I was a good employee too. A slacker at life, yeah. Not very involved with stuff, sure. But I always stayed and worked whatever job I had until they decided they got tired of me and laid me off.

Like that time my last boss lost big on the stock market and suddenly 1500 of us weren’t up to performance standards. Boom. Job gone.

But let’s not forget the pandemic. Everybody’s getting sick, so let’s lay ‘em all off to save the CEO’s yacht club membership. Fuck the rat race. I’m happy to leave it to the rats.

So, I bought my gorgeous little 1962 Airstream Tradewind on loan, towed it out to the first campground to promise me a remote site, and started the last job I would ever have. Well, till the world as we knew it ended, anyhow.

I was a campground attendant.

The work was mostly landscaping, whatever good that did in the land of hot rock and steaming sand. Oh, and picking up empty cans of Thunder Eagle, that piss-water local brand of brew with an American flag-caped Bald Eagle flipping the bird that somehow topped ten percent alcohol content and netted me five cents a can at the recycling plant.

And, of course, the office work. The campground hired strictly minimum wage so there was a steady influx of bubble gum chewing belly shirts who cycled through weekly.
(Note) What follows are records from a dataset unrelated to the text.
(* ===== verification/ManifestSafety.v ===== *)
(** * What an accepted manifest guarantees (internal/manifest)

    A manifest without issues runs no shell, opens no network, names every
    command once and signals only its own service, in cleanup; an accepted HTTP
    journey stays on its declared loopback port and below /outputs and asserts
    only on earlier requests.  The verdict does not depend on the order in which
    Go visits the maps of the manifest. *)

From S2P Require Import Prelude Json StructuredJson SemanticEqual JsonPath GoValue Durations CanonicalJson Domain GoPath GoStrings Url HttpContract Regex PlanTypes Manifest ManifestValidate.

Local Open Scope Z_scope.

(** ** No issues *)

Lemma when_nil {A} (b : bool) (l : list A) : l ≠ [] → when b l = [] ↔ b = false.
Proof. intros Hl. by destruct b. Qed.
Lemma when_issue_nil b code message field suggestion : when b (issue code message field suggestion) = [] ↔ b = false.
Proof. by apply when_nil. Qed.

Lemma flat_map_none {A B} (f : A → list B) l : flat_map f l = [] ↔ Forall (λ x, f x = []) l.
Proof. induction l as [|x l IH]; simpl; [by split|]. rewrite Forall_cons, <- IH. split; [apply app_nil|intros [-> ->]; done]. Qed.

Lemma each_from_nil {A} i (f : nat → A → list Issue) l : each_from i f l = [] ↔ ∀ j x, l !! j = Some x → f (i + j)%nat x = [].
Proof.
  revert i. induction l as [|x l IH]; intros i; simpl; [split; [|done]; intros _ j x; by rewrite lookup_nil|].
  rewrite app_nil, IH. split.
  - intros [H1 H2] [|j] y; simpl; [intros [= <-]; by rewrite Nat.add_0_r|]. intros Hy. rewrite <- Nat.add_succ_comm. by apply H2.
  - intros H. split; [by specialize (H 0%nat x eq_refl); rewrite Nat.add_0_r in H|].
    intros j y Hy. rewrite Nat.add_succ_comm. by apply (H (S j)).
Qed.
Lemma each_nil {A} (f : nat → A → list Issue) l : each f l = [] ↔ ∀ j x, l !! j = Some x → f j x = [].
Proof. apply (each_from_nil 0). Qed.

(** Splitting "no issues" into its parts, tests into their negations. *)
Ltac no_issues :=
  repeat match goal with
  | H : _ ++ _ = [] |- _ => apply app_nil in H as [? ?]
  | H : when _ (issue _ _ _ _) = [] |- _ => rewrite when_issue_nil in H
  | H : when _ (invalid _ _ _) = [] |- _ => apply (proj1 (when_issue_nil _ _ _ _ _)) in H
  | H : when _ (traversal _ _ _) = [] |- _ => apply (proj1 (when_issue_nil _ _ _ _ _)) in H
  | H : when _ (shell_issue _) = [] |- _ => apply (proj1 (when_issue_nil _ _ _ _ _)) in H
  end.

(** ** Ids *)

Lemma assoc_set_appends {A} k (v : A) l : k ∉ l.*1 → (assoc_set k v l).*1 = l.*1 ++ [k].
Proof.
  induction l as [|[j w] l IH]; [done|]. rewrite fmap_cons. cbn [fst assoc_set]. intros [Hne Hni]%not_elem_of_cons.
  destruct (String.eqb_spec j k); [congruence|]. rewrite fmap_cons. cbn [fst]. by rewrite IH.
Qed.
Lemma has_key_false {A} k (l : list (string * A)) : has_key k l = false → k ∉ l.*1.
Proof. unfold has_key. destruct (assoc k l) eqn:E; [done|]. intros _. by apply assoc_None_iff. Qed.

(** An id is added to the ids of a scenario: the list grows by it. *)
Definition grows (seen seen' : ids) (added : list string) : Prop := seen'.*1 = seen.*1 ++ added ∧ (NoDup seen.*1 → NoDup seen'.*1).

Lemma grows_none seen : grows seen seen [].
Proof. split; [by rewrite app_nil_r|done]. Qed.
Lemma grows_trans s1 s2 s3 a b : grows s1 s2 a → grows s2 s3 b → grows s1 s3 (a ++ b).
Proof. intros [E1 H1] [E2 H2]. split; [by rewrite E2, E1, app_assoc|auto]. Qed.
Lemma grows_one seen id v : has_key id seen = false → grows seen (assoc_set id v seen) [id].
Proof.
  intros Hk%has_key_false. split; [by apply assoc_set_appends|]. intros Hn. rewrite assoc_set_appends by done.
  apply NoDup_app. split_and!; [done|set_solver|apply NoDup_singleton].
Qed.

(** ** Commands and steps *)

Definition good_argv (argv : list string) : Prop := argv ≠ [] ∧ Forall (λ arg, arg ≠ "" ∧ has_nul arg = false) argv.
Definition identifier (id : string) : Prop := MatchString identifierPattern id = true.
Lemma runs_single keyword s :
  (∀ m, m ∈ single_successors n members keyword → m ∈ successors n) →
  runs s nothing (single_successors n members keyword) true (scan_single scan n members keyword s).
Proof.
  unfold scan_single, single_successors. destruct (assoc keyword members) as [value|]; intros Hs; [|by apply runs_returns].
  apply scan_runs. eapply reached_next; [exact here|]. by apply Hs, list_elem_of_here.
Qed.

Lemma flat_map_in (f : string → list schema_node) l x m : x ∈ l → m ∈ f x → m ∈ flat_map f l.
Proof. intros Hx Hm. apply list_elem_of_In, in_flat_map. exists x. by rewrite <- !list_elem_of_In. Qed.

Definition nonneg (w : budget → Z) : Prop := ∀ b, 0 <= w b.
Lemma only_nonneg k z : 0 <= z → nonneg (only k z).
Proof. intros Hz b. unfold only. by case_decide. Qed.
Lemma plus_nonneg w w' : nonneg w → nonneg w' → nonneg (plus w w').
Proof. intros Hw Hw' b. unfold plus. specialize (Hw b). specialize (Hw' b). lia. Qed.
Lemma sums_nonneg (w : string → budget → Z) l : (∀ k, nonneg (w k)) → nonneg (λ b, sum_of (λ k, w k b) l).
Proof. intros Hw b. apply sum_nonneg. intros k. apply Hw. Qed.
Lemma branch_nonneg k : 0 <= branch_weight members k.
Proof. unfold branch_weight. case_match; lia. Qed.
Lemma patterns_nonneg : 0 <= patterns_weight members.
Proof. unfold patterns_weight. lia. Qed.
Lemma pattern_nonneg : 0 <= pattern_weight members.
Proof. unfold pattern_weight. by case_match. Qed.
Lemma nothing_nonneg : nonneg nothing.
Proof. done. Qed.
Ltac is_nonneg :=
  repeat first
    [ apply plus_nonneg | apply only_nonneg | apply sums_nonneg; intros ? | apply branch_nonneg | apply patterns_nonneg
    | apply pattern_nonneg | apply nothing_nonneg ].
Lemma no_weight (l : list string) b : sum_of (λ _, nothing b) l = 0.
Proof. induction l as [|x l IH]; [done|]. exact IH. Qed.
(** ** What a digest binds *)

Lemma struct_appended a b : struct (a ++ b) = (let! l := struct a in let! m := struct b in Ok (l ++ m)).
Proof.
  induction a as [|[k [d|]] a IH]; cbn [app struct bind_result].
  - by destruct (struct b).
  - destruct d as [j|e]; [|done]. cbn [bind_result]. rewrite IH. destruct (struct a); [|done]. cbn [bind_result]. by destruct (struct b).
  - apply IH.
Qed.

Lemma delete_absent {A} k (l : list (string * A)) : k ∉ l.*1 → assoc_delete k l = l.
Proof.
  induction l as [|[j v] l IH]; [done|]. rewrite fmap_cons. intros [Hne Hk]%not_elem_of_cons. cbn [fst] in Hne. unfold assoc_delete in *.
  cbn [List.filter fst]. destruct (String.eqb_spec j k); [congruence|]. cbn [negb]. by rewrite IH.
Qed.

(** The document a digest is taken of: every member but the digest. *)
Lemma semantic_members p : semantic_plan p = (let! members := struct (plan_members p) in Ok (JObj members)).
Proof.
  unfold semantic_plan, FullPlan_members. rewrite struct_appended. destruct (struct (plan_members p)) as [l|e] eqn:E; [|done].
  cbn [bind_result struct str]. f_equal. f_equal. unfold assoc_delete. rewrite List.filter_app. cbn [List.filter fst]. rewrite app_nil_r.
  apply (delete_absent "planDigest"). intros Hin. apply (struct_keys _ _ E), list_elem_of_In in Hin. clear E. cbn in Hin. intuition discriminate.
Qed.

Lemma digest_of_plan_members p : digestPlan p = Digest (let! members := struct (plan_members p) in Ok (JObj members)).
Proof. unfold digestPlan. by rewrite semantic_members. Qed.
Lemma digest_ignored p d : digestPlan (with_digest p d) = digestPlan p.
Proof. by rewrite !digest_of_plan_members. Qed.

Lemma semantic_wf p : plan_raw_wf p → doc_wf (semantic_plan p).
Proof.
  intros H. rewrite semantic_members. apply (object_wf (plan_members p)); [vm_compute; reflexivity|]. by apply plan_members_wf.
Qed.

Lemma struct_lookup members l k :
  struct members = Ok l → NoDup members.*1 →
  assoc k l = match assoc k members with Some (Some (Ok j)) => Some j | _ => None end.
Proof.
  revert l. induction members as [|[n o] members IH]; intros l; [by intros [= <-]|]. rewrite fmap_cons, NoDup_cons. cbn [fst assoc].
  destruct o as [[j|e]|]; cbn [struct bind_result]; [|done|].
  - destruct (struct members) as [r|] eqn:E; [|done]. cbn [bind_result]. intros [= <-] [_ Hd]. cbn [assoc].
    destruct (n =s k); [done|]. by apply IH.
  - intros E [Hn Hd]. rewrite (IH _ E Hd). destruct (String.eqb_spec n k) as [->|]; [|done].
    by rewrite (proj2 (assoc_None_iff _ _) Hn).
Qed.

Lemma assoc_mapped {A B} (f : A → B) k (l : list (string * A)) : assoc k (List.map (λ p, (p.1, f p.2)) l) = option_map f (assoc k l).
Proof. induction l as [|[n v] l IH]; [done|]. cbn [map assoc fst snd]. destruct (n =s k); [done|]. apply IH. Qed.

Lemma assoc_permuted {A} k (l l' : list (string * A)) : NoDup l.*1 → l ≡ₚ l' → assoc k l = assoc k l'.
Proof.
  intros Hd Hp. assert (NoDup l'.*1) as Hd' by (by rewrite <- Hp). destruct (assoc k l) as [v|] eqn:E.
  - symmetry. apply assoc_NoDup; [done|]. rewrite <- Hp. by apply assoc_In.
  - symmetry. apply assoc_None_iff. rewrite <- Hp. by apply assoc_None_iff.
Qed.

(** The members of one document, whatever their order. *)
Lemma same_members l l' k :
  wf (JObj l) = true → wf (JObj l') = true → same_document (JObj l) (JObj l') →
  option_map canon (assoc k l) = option_map canon (assoc k l').
Proof.
  unfold same_document. cbn [wf canon]. intros [Hd%bool_decide_eq_true _]%andb_prop [Hd'%bool_decide_eq_true _]%andb_prop [= Hs].
  rewrite <- !assoc_mapped. apply assoc_permuted; [by rewrite mapped_keys|].
  rewrite <- (sort_keys_same (List.map _ l)), <- (sort_keys_same (List.map _ l')). by rewrite Hs.
Qed.

Lemma dec_Z_injective a b : dec_Z a = dec_Z b → a = b.
Proof.
  assert (∀ z, 0 <= z → dec_Z z = dec_N (Z.to_N z)) as Hpos by (intros [|q|q] ?; done || lia).
  assert (∀ q, dec_Z (Z.neg q) = String "-" (dec_N (N.pos q))) as Hneg by done.
  assert (∀ z q, 0 <= z → dec_Z z ≠ dec_Z (Z.neg q)) as Hsign.
  { intros z q Hz H. rewrite (Hpos z Hz), Hneg in H. pose proof (dec_N_not_minus (Z.to_N z)) as Hm. by rewrite H in Hm. }
  intros H. destruct (Z.le_gt_cases 0 a), (Z.le_gt_cases 0 b).
  - rewrite !Hpos in H by done. apply (f_equal (digits_val 0)) in H. rewrite !digits_val_dec_N in H. lia.
  - destruct b; try lia. by apply Hsign in H.
  - destruct a; try lia. symmetry in H. by apply Hsign in H.
  - destruct a, b; try lia. rewrite !Hneg in H. apply (f_equal (λ s, match s with String _ r => digits_val 0 r | EmptyString => 0%N end)) in H.
    cbv beta iota in H. rewrite !digits_val_dec_N in H. congruence.
Qed.

Lemma plan_members_distinct p : NoDup (plan_members p).*1.
Proof. refine (bool_decide_unpack (NoDup ((plan_members p).*1)) _). vm_compute. exact I. Qed.

(** The document of one member of a plan, [None] where it is omitted. *)
Definition member_document (p : FullPlan) (k : string) : option json :=
  match assoc k (plan_members p) with Some (Some (Ok j)) => Some (canon j) | _ => None end.

(** C38: The digest of a plan binds it: two plans with one digest have the same
    document for every member but the digest, in particular the same commands,
    capabilities, assertions and repetitions, or their canonical texts are a
    SHA-256 collision. *)
Theorem plan_digest_binds p q d :
  plan_raw_wf p → plan_raw_wf q → digestPlan p = Ok d → digestPlan q = Ok d →
  ∃ a b, semantic_plan p = Ok a ∧ semantic_plan q = Ok b
    ∧ (digest_collision (encode a) (encode b)
       ∨ (∀ k, member_document p k = member_document q k)
         ∧ fp_RepeatCount p = fp_RepeatCount q ∧ fp_SuccessThreshold p = fp_SuccessThreshold q
         ∧ sanitize (fp_Scenario p) = sanitize (fp_Scenario q)).
Proof.
  intros Hp Hq (a & Ea & Ha)%Digest_inv (b & Eb & Hb)%Digest_inv. exists a, b. split_and!; [done|done|].
  pose proof (semantic_wf p Hp a Ea) as Wa. pose proof (semantic_wf q Hq b Eb) as Wb.
  destruct (same_digest a b Wa Wb) as [Hs|]; [congruence| |by left]. right.
  rewrite semantic_members in Ea, Eb. apply bind_Ok in Ea as (l & El & [= <-]). apply bind_Ok in Eb as (m & Em & [= <-]).
  assert (∀ r l k, struct (plan_members r) = Ok l → option_map canon (assoc k l) = member_document r k) as Hmember.
  { intros r l' k E. rewrite (struct_lookup _ _ k E) by apply plan_members_distinct.
    unfold member_document. by destruct (assoc k (plan_members r)) as [[[j|e]|]|]. }
  assert (∀ k, member_document p k = member_document q k) as Hall.
  { intros k. rewrite <- (Hmember p l k El), <- (Hmember q m k Em). by apply same_members. }
  split_and!; [done| | |].
  - pose proof (Hall "repeatCount") as H. injection H as H. by apply dec_Z_injective.
  - pose proof (Hall "successThreshold") as H. injection H as H. by apply dec_Z_injective.
  - pose proof (Hall "scenario") as H. by injection H.
Qed.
It got to the point I didn’t even bother learning their names.

For that workload, I was given a site with generally reliable power, water, sewer, and a monthly stipend that barely covered my necessities.

Still, the owner also owned a local liquor store, and never ‘noticed’ me stealing bottles off shipments, even when he caught me red-handed. Fuck ‘em, the bastard owed me for being the only thing that kept his shitty campground from falling apart.

When BuyMort came to Earth, all of that fell apart within the week, but until then it had been a sweet deal. I was in my early 30’s, no romantic prospects, family, friends, or even pets. I was chill with the spider that lived in my kitchen, but that was about it.

Turns out, all I need is peace and quiet, and the odd occasional bottle of hooch to live life on my own terms. Good enough for me, I can smile and nod with the best of them. And, while Prescott was kind of famous for being crime-riddled, I had my old Mossberg Shockwave, and wasn’t too worried. Criminals around here tended to prefer victims with more stuff to steal than buckshot to share anyway, and nobody wanted my anime stuff but me.

I should probably explain BuyMort. You know those big box stores that show up in your town, sell crappy versions of everything to drive actual small businesses out, then close up and kill the whole town once they’ve sucked all the money out of it? That’s BuyMort, but on a universe-spanning scale.

I don’t understand it all perfectly yet, but literally no one does. That’s the sheer majestic horror of this entity. Nobody really knows what it is or how it works, but it pretty much rules the entire multiverse. With shopping.

Motherfucking shopping destroyed the world.